• **ACTIVITY**:
Repeat the first line of the listing and each line after it, exactly, through the line containing "Lemma path_inj (a".

• **INPUT**:
......

(* ===== verification/FKeyTree.v ===== *)
(** * Trees of file-system keys

    The template instance [betree<FKey, std::string>] of client/main.cpp, as far as its keys stay as their constructor made them.
    Those keys are a type with a total order, to which the theorems about [betree] apply.  A key that is read back is not one of
    them ([FKey._deserialize] loses its tokens), so the cache here is one that never evicts: its limit is the largest number. *)
From Stdlib Require Import ZArith Lia Ascii String.
From stdpp Require Import prelude gmap.
From S2P Require Import Prelude StdMap Message NodeStore BeTree Iterator MessageSem Tree Serialize BackingStore SwapSpace SwapSpaceProof.
From S2P Require Import NodeCodec Dictionary IteratorProof FKey Driver DriverProof Concrete Programs ProgramsProof.

#[local] Open Scope cpp_scope.

(** The keys made by [FKey(k)] from paths of fewer than 256 tokens without a slash at the end. *)
Definition path_key : Type := { k : FKey | clean k = true }.
Definition path (k : path_key) : FKey := proj1_sig k.

Lemma path_inj (a b : path_key) : path a = path b → a = b.
Proof. destruct a as [a Ha], b as [b Hb]. cbn. intros ->. f_equal. apply proof_irrel. Qed.

(** The operators of [FKey]. *)
#[global] Instance path_key_ops : KeyOps path_key := { klt a b := klt (path a) (path b); keq a b := keq (path a) (path b) }.
#[global] Instance path_key_new : KeyNew path_key := exist _ empty_fkey eq_refl.

Lemma path_key_lt (a b : path_key) : klt a b = path_lt (tokens (path a)) (tokens (path b)).
Proof. destruct a as [a Ha], b as [b Hb]. cbn. by rewrite clean_lt. Qed.

#[global] Instance path_key_order : KeyOrder path_key.
Proof.
  split.
  - intros a. rewrite path_key_lt. apply path_irrefl.
  - intros a b c. rewrite !path_key_lt. apply path_trans.
  - intros a b. rewrite !path_key_lt. intros Hab Hba. apply path_inj.
    destruct (path_total (tokens (path a)) (tokens (path b))) as [Heq|[?|?]]; [|congruence..].
    apply clean_tokens_inj; [apply (proj2_sig a)|apply (proj2_sig b)|done].
  - intros a b. change (keq (fkey (path a)) (fkey (path b)) = true ↔ a = b). rewrite keq_eq. split; [|by intros ->]. intros Heq.
    apply path_inj, clean_inj; [apply (proj2_sig a)|apply (proj2_sig b)|done].
Qed.

(** [FKey(t)] *)
Definition make_key (t : text) : path_key :=
  match decide (clean (new_fkey t) = true) with
  | left Ht => exist _ (new_fkey t) Ht
  | right _ => path_key_new
  end.

Lemma make_key_path t : clean (new_fkey t) = true → path (make_key t) = new_fkey t.
Proof. intros Ht. unfold make_key. by destruct (decide _). Qed.

(** The text of a number, which is what the programs draw, is a path of one token. *)
Lemma lines_plain s : Forall (λ c, c ≠ "/"%char) s → ∀ item some, lines item some s = if some || negb (bool_decide (s = [])) then [item ++ s] else [].
Proof.
  induction 1 as [|c s Hc Hs IH]; intros item some; cbn [lines].
  - rewrite app_nil_r. by destruct some.
  - rewrite (proj2 (Ascii.eqb_neq c "/") Hc), IH. cbn. by rewrite <- app_assoc, orb_true_r.
Qed.

Lemma plain_clean s : Forall (λ c, c ≠ "/"%char) s → clean (new_fkey s) = true.
Proof.
  intros Hs. unfold clean. cbn [new_fkey tokens fkey]. rewrite bool_decide_true by done. cbn [andb]. unfold split_path.
  rewrite lines_plain by done. destruct (bool_decide (s = [])); cbn [negb orb length].
  all: destruct (last s) as [c|] eqn:Hl; [|done]; apply last_Some_elem_of in Hl; rewrite Forall_forall in Hs; by rewrite (proj2 (Ascii.eqb_neq c "/") (Hs c Hl)).
Qed.

(** What [FKey] writes, and reads: a key without its tokens is none of ours, unless it is the empty one. *)
Definition checked (r : option (FKey * text)) : option (path_key * text) :=
  match r with
  | Some (k, s) => match decide (clean k = true) with left Hk => Some (exist _ k Hk, s) | right _ => None end
  | None => None
  end.
#[global] Instance path_key_serial : Serial path_key := {
  serialize k := serialize (path k);
  deserialize s := checked (deserialize s);
}.

(** A key that [operator>>] reads as one word. *)
Definition key_fits (k : path_key) : bool :=
  negb (bool_decide (fkey (path k) = [])) && forallb (λ c, negb (is_space c)) (fkey (path k)) && string_fits (fkey (path k)).
#[global] Instance path_node_codec : Codec (node path_key text) := node_codec key_fits string_fits.

(** A new swap space that never evicts. *)
Definition unbounded_store (b : backing_store) : swap_space (node path_key text) := new_swap_space b UINT64_MAX.

(** ** Reading with the tokens made again

    With [tokens = split_path()] at the end of [_deserialize] every key would be read back as it was: this is how we look at what
    the files hold. *)
Definition retokenized (r : option (FKey * text)) : option (FKey * text) :=
  match r with Some (k, s) => Some (new_fkey (fkey k), s) | None => None end.
Definition repaired_serial : Serial path_key := {|
  serialize k := serialize (path k);
  deserialize s := checked (retokenized (deserialize s));
|}.
Definition repaired_codec : Codec (node path_key text) := @node_codec path_key text _ repaired_serial _ key_fits string_fits.

Lemma key_fits_spec k : key_fits k = true →
  fkey (path k) ≠ [] ∧ Forall (λ c, is_space c = false) (fkey (path k)) ∧ uint64_ok (Z.of_nat (length (fkey (path k)))).
Proof.
  unfold key_fits. rewrite !andb_true_iff, negb_true_iff, bool_decide_eq_false, forallb_forall. intros [[Hne Hsp] Hlen%is_uint64_ok].
  split_and!; [done| |done]. apply Forall_forall. intros c Hc%list_elem_of_In%Hsp. by apply negb_true_iff.
Qed.

Lemma repaired_serial_ok : @SerialOk path_key repaired_serial (λ k, key_fits k = true).
Proof.
  intros w k rest Hw (Hne & Hsp & Hlen)%key_fits_spec.
  destruct (string_serial_ok [" "%char] (fkey (path k)) rest) as (w' & Hw' & Hd); [by repeat constructor|done|].
  exists w'. split; [done|]. cbn [deserialize serialize repaired_serial fkey_serial]. change (lit " ") with [" "%char]. rewrite <- !app_assoc. cbn [app].
  rewrite read_word_print by done. cbn [mbind option_bind]. cbn [app] in Hd. rewrite Hd. cbn [mbind option_bind retokenized fkey checked].
  destruct k as [k Hk]. cbn [path proj1_sig fkey] in *. destruct (clean_spec k Hk) as (Ht & _).
  assert (new_fkey (fkey k) = k) as -> by (unfold new_fkey; rewrite <- Ht; by destruct k).
  destruct (decide (clean k = true)) as [Hk'|]; [|done]. do 2 f_equal. by apply path_inj.
Qed.

Lemma repaired_codec_ok : @CodecOk (node path_key text) repaired_codec.
Proof. apply (@node_codec_ok path_key text _ _ repaired_serial _ _ _ repaired_serial_ok), _. Qed.

Lemma unbounded_store_inv b : bs_inv b → st_inv (unbounded_store b).
Proof. intros Hb. apply new_swap_space_inv; [by right|done]. Qed.

Lemma number_path x : path (make_key (print_N x)) = new_fkey (print_N x).
Proof.
  apply make_key_path, plain_clean. destruct (print_N_digits x) as [Hd _]. eapply Forall_impl; [exact Hd|]. by intros c Hc ->.
Qed.

(** Nodes are not read back as they were written, so everything must have stayed in memory. *)
Lemma lost_tokens : ¬ CodecOk (node path_key text).
Proof.
  intros Hok. pose (n := MkNode [] [(MkMessageKey (make_key (lit "1")) 1, MkMessage INSERT [])] : node path_key text).
  assert (decode (encode n) = None) as Hnone by by vm_compute. rewrite (Hok n) in Hnone; [done|by vm_compute..].
Qed.

Lemma path_store_resident (s : swap_space (node path_key text)) : ss_inv s → resident s.
Proof. intros Hs. by destruct (inv_swap _ s Hs) as [?%lost_tokens|]. Qed.

(** What is in memory does not depend on how texts are read. *)
Lemma reread_inv (s : swap_space (node path_key text)) :
  ss_inv s → @ss_inv_at _ _ repaired_codec (λ _, 1%Z) s ∧ @ss_view _ repaired_codec s = ss_view s.
Proof.
  intros Hs. pose proof (rs_object s (path_store_resident s Hs)) as Hin. split.
  - destruct Hs as [Hb Hn Hid Hobj Ht Ha Hl _]. split; [done..| |done|done|done|left; apply repaired_codec_ok].
    intros i o Ho. destruct (Hin i o Ho) as [[n Hm] Hd]. destruct (Hobj i o Ho) as [Hr Hp Hbs Hf Hpr _]. split; [done..| |congruence].
    intros m Hm'. split; [by apply Hpr|congruence].
  - apply map_eq. intros i. rewrite !view_lookup. destruct (objects s !! i) as [o|] eqn:Ho; [|done]. cbn.
    destruct (Hin i o Ho) as [[n Hm] _]. unfold content. by rewrite Hm.
Qed.

(** A tree, in a swap space whose files are read with the tokens made again. *)
Definition tree_reread (bet : betree text) (s : swap_space (node path_key text)) (t : tree path_key text) : Prop :=
  @tree_at path_key text _ _ _ (@swap_space_store _ _ repaired_codec) bet s t.

Lemma tree_at_reread bet s t : tree_at bet s t → tree_reread bet s t.
Proof.
  intros [Hr Hi Hrep Hnd Hfree Hwf Hts Hold]. destruct (reread_inv s Hi) as [Hi' Hv]. split; [done|exact Hi'| |done|exact Hfree|done..].
  change (rep (@ss_view _ repaired_codec s) t). rewrite Hv. exact Hrep.
Qed.

Lemma wp_path_evict_all bet (s : swap_space (node path_key text)) t (P : tree path_key text → Prop) : tree_at bet s t → P t →
  wp store_only (betree_evict_all ;; ret bet) s
    (λ b s', ∃ t, tree_reread b s' t ∧ uncounted s' = 0%Z ∧ settled 0 s' ∧ P t) no_exn.
Proof.
  intros Hat HP. pose proof (path_store_resident s (ta_inv _ _ _ Hat)) as Hres. pose proof (resident_fits s Hres) as Hfit.
  destruct (reread_inv s (ta_inv _ _ _ Hat)) as [Hi _]. apply wp_bind.
  eapply wp_mono; [exact (@wp_evict_all _ _ repaired_codec (λ _, 1%Z) store_only s repaired_codec_ok eq_refl Hi)| |done].
  intros [] s' [Hsw Hcount Hset]. apply wp_ret. exists t. split_and!; [|..|done|done].
  - by eapply (@tree_at_swaps _ _ repaired_codec), tree_at_reread.
  - destruct (Hcount ltac:(lia) Hfit) as [_ ->]. unfold uncounted. rewrite (rs_count s Hres). lia.
Qed.

(** ** The programs on keys of the file system *)

(** C37: [test] of client/main.cpp on [betree<FKey, std::string>], with its parameters, up to 2^13 commands and the keys that the program
    draws, texts of numbers, over a swap space whose cache never evicts: the keys are those that [FKey(t)] makes, no
    assertion fails and nothing is undefined, and at the end the tree holds exactly the reference map.  Only a fault of the store stops it.  (With
    the program's cache of four objects nodes are read back, and then their keys have lost their order.) *)
Theorem fkey_test_passes b rounds fuel (commands : list (Z * N)) :
  bs_inv b → (Z.of_nat (length commands) <= 2 ^ 13)%Z → Forall (λ c : Z * N, (0 <= c.1 < 7)%Z) commands →
  length commands ≤ rounds → S (length commands) ≤ fuel →
  (∀ c, c ∈ commands → path (make_key (print_N c.2)) = new_fkey (print_N c.2)) ∧
  wp store_only (let! bet := client_tree in test make_key rounds fuel bet ((λ c : Z * N, (c.1, print_N c.2)) <$> commands))
     (unbounded_store b) (λ r s', sorted r.2 ∧ ∃ t, tree_at r.1 s' t ∧ ∀ k, lookup [] t k = map_find r.2 k) no_exn.
Proof.
  intros Hb Hlen Hops Hrounds Hfuel. split; [intros c _; apply number_path|].
  apply wp_test; rewrite ?length_fmap; [by apply unbounded_store_inv|done| |done..]. by apply Forall_fmap.
Qed.

(** C8: [benchmark_queries] of client/main.cpp on [betree<FKey, std::string>], with its parameters, up to 2^13 draws of numbers, over a
    swap space whose cache never evicts: the keys are those that [FKey(t)] makes, and every key that is asked for is found.  No query throws and
    nothing aborts; only a fault of the store stops it. *)
Theorem fkey_benchmark_finds_all b fuel (draws : list N) :
  bs_inv b → (Z.of_nat (length draws) <= 2 ^ 13)%Z → S (length draws) ≤ fuel →
  (∀ x, x ∈ draws → path (make_key (print_N x)) = new_fkey (print_N x)) ∧
  wp store_only (let! bet := client_tree in benchmark_queries make_key fuel bet (print_N <$> draws)) (unbounded_store b)
     (λ bet s', ∃ t, tree_at bet s' t ∧ ∀ x, x ∈ draws → is_Some (lookup [] t (make_key (print_N x)))) no_exn.
Proof.
  intros Hb Hlen Hfuel. split; [intros x _; apply number_path|].
  eapply wp_mono; [apply (wp_benchmark_queries make_key (unbounded_store b) fuel (print_N <$> draws));
    rewrite ?length_fmap; [by apply unbounded_store_inv|done..]| |done].
  intros bet s' (t & Hat & Hall). exists t. split; [done|]. intros x Hx. apply Hall, list_elem_of_fmap. by exists x.
Qed.

(** C38: a client fiber of client/main.cpp with its [betree<FKey, std::string>], its parameters, up to 2^13 operations and draws of numbers, over
    a swap space whose cache never evicts before its end: it runs to the end with nothing but a fault of the store to stop it.
    The tree, which then is in the files that [evict_all] wrote (read with the tokens made again), has a value for every key drawn; the count of objects in
    memory is right, and it is 0 or everything in memory is pinned. *)
Theorem fkey_fiber_completes b fuel nops (draws : list N) flag :
  bs_inv b → (Z.of_nat nops <= 2 ^ 13)%Z → S nops ≤ fuel →
  wp store_only (client_fiber_func make_key flag fuel nops (print_N <$> draws)) (unbounded_store b)
     (λ bet s', ∃ t, tree_reread bet s' t ∧ uncounted s' = 0%Z ∧ settled 0 s' ∧ drawn make_key flag nops (print_N <$> draws) t) no_exn.
Proof.
  intros Hb Hn Hfuel. apply wp_fiber; [by apply unbounded_store_inv|done..|]. intros bet s t Hat Hdrawn. by eapply wp_path_evict_all.
Qed.

(** Seventy draws, so that the root has been split and the tree has two levels. *)
Definition demo_directory : backing_store := new_backing_store (lit "tmpdir") ∅.
Definition demo_draws : list N := N.of_nat <$> seq 0 70.

Lemma fkey_test_passes_witness :
  wp store_only (let! bet := client_tree in test make_key 6 7 bet
      ((λ c : Z * N, (c.1, print_N c.2)) <$> [(0%Z, 5%N); (1%Z, 17%N); (1%Z, 5%N); (3%Z, 5%N); (2%Z, 17%N); (4%Z, 0%N)]))
     (unbounded_store demo_directory) (λ r s', sorted r.2 ∧ ∃ t, tree_at r.1 s' t ∧ ∀ k, lookup [] t k = map_find r.2 k) no_exn.
Proof.
  apply (fkey_test_passes demo_directory 6 7 [(0%Z, 5%N); (1%Z, 17%N); (1%Z, 5%N); (3%Z, 5%N); (2%Z, 17%N); (4%Z, 0%N)]);
    [done|done|by repeat constructor|cbn; lia|cbn; lia].
Defined.

Lemma fkey_benchmark_finds_all_witness :
  is_ok ((let! bet := client_tree in benchmark_queries make_key 71 bet (print_N <$> demo_draws)) (unbounded_store demo_directory)) = true ∧
  wp store_only (let! bet := client_tree in benchmark_queries make_key 71 bet (print_N <$> demo_draws)) (unbounded_store demo_directory)
     (λ bet s', ∃ t, tree_at bet s' t ∧ ∀ x, x ∈ demo_draws → is_Some (lookup [] t (make_key (print_N x)))) no_exn.
Proof.
  split; [by vm_compute|]. apply (fkey_benchmark_finds_all demo_directory 71 demo_draws); [done|by vm_compute|by vm_compute; lia].
Defined.

Lemma fkey_fiber_completes_witness :
  wp store_only (client_fiber_func make_key (lit "benchmark-queries") 71 70 (print_N <$> demo_draws)) (unbounded_store demo_directory)
     (λ bet s', ∃ t, tree_reread bet s' t ∧ uncounted s' = 0%Z ∧ settled 0 s' ∧
        drawn make_key (lit "benchmark-queries") 70 (print_N <$> demo_draws) t) no_exn.
Proof. apply (fkey_fiber_completes demo_directory 71 70 demo_draws); [done|done|lia]. Defined.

......

• **EXPECTED ANSWER**:
(* ===== verification/FKeyTree.v ===== *)
(** * Trees of file-system keys

    The template instance [betree<FKey, std::string>] of client/main.cpp, as far as its keys stay as their constructor made them.
    Those keys are a type with a total order, to which the theorems about [betree] apply.  A key that is read back is not one of
    them ([FKey._deserialize] loses its tokens), so the cache here is one that never evicts: its limit is the largest number. *)
From Stdlib Require Import ZArith Lia Ascii String.
From stdpp Require Import prelude gmap.
From S2P Require Import Prelude StdMap Message NodeStore BeTree Iterator MessageSem Tree Serialize BackingStore SwapSpace SwapSpaceProof.
From S2P Require Import NodeCodec Dictionary IteratorProof FKey Driver DriverProof Concrete Programs ProgramsProof.

#[local] Open Scope cpp_scope.

(** The keys made by [FKey(k)] from paths of fewer than 256 tokens without a slash at the end. *)
Definition path_key : Type := { k : FKey | clean k = true }.
Definition path (k : path_key) : FKey := proj1_sig k.

Lemma path_inj (a b : path_key) : path a = path b → a = b.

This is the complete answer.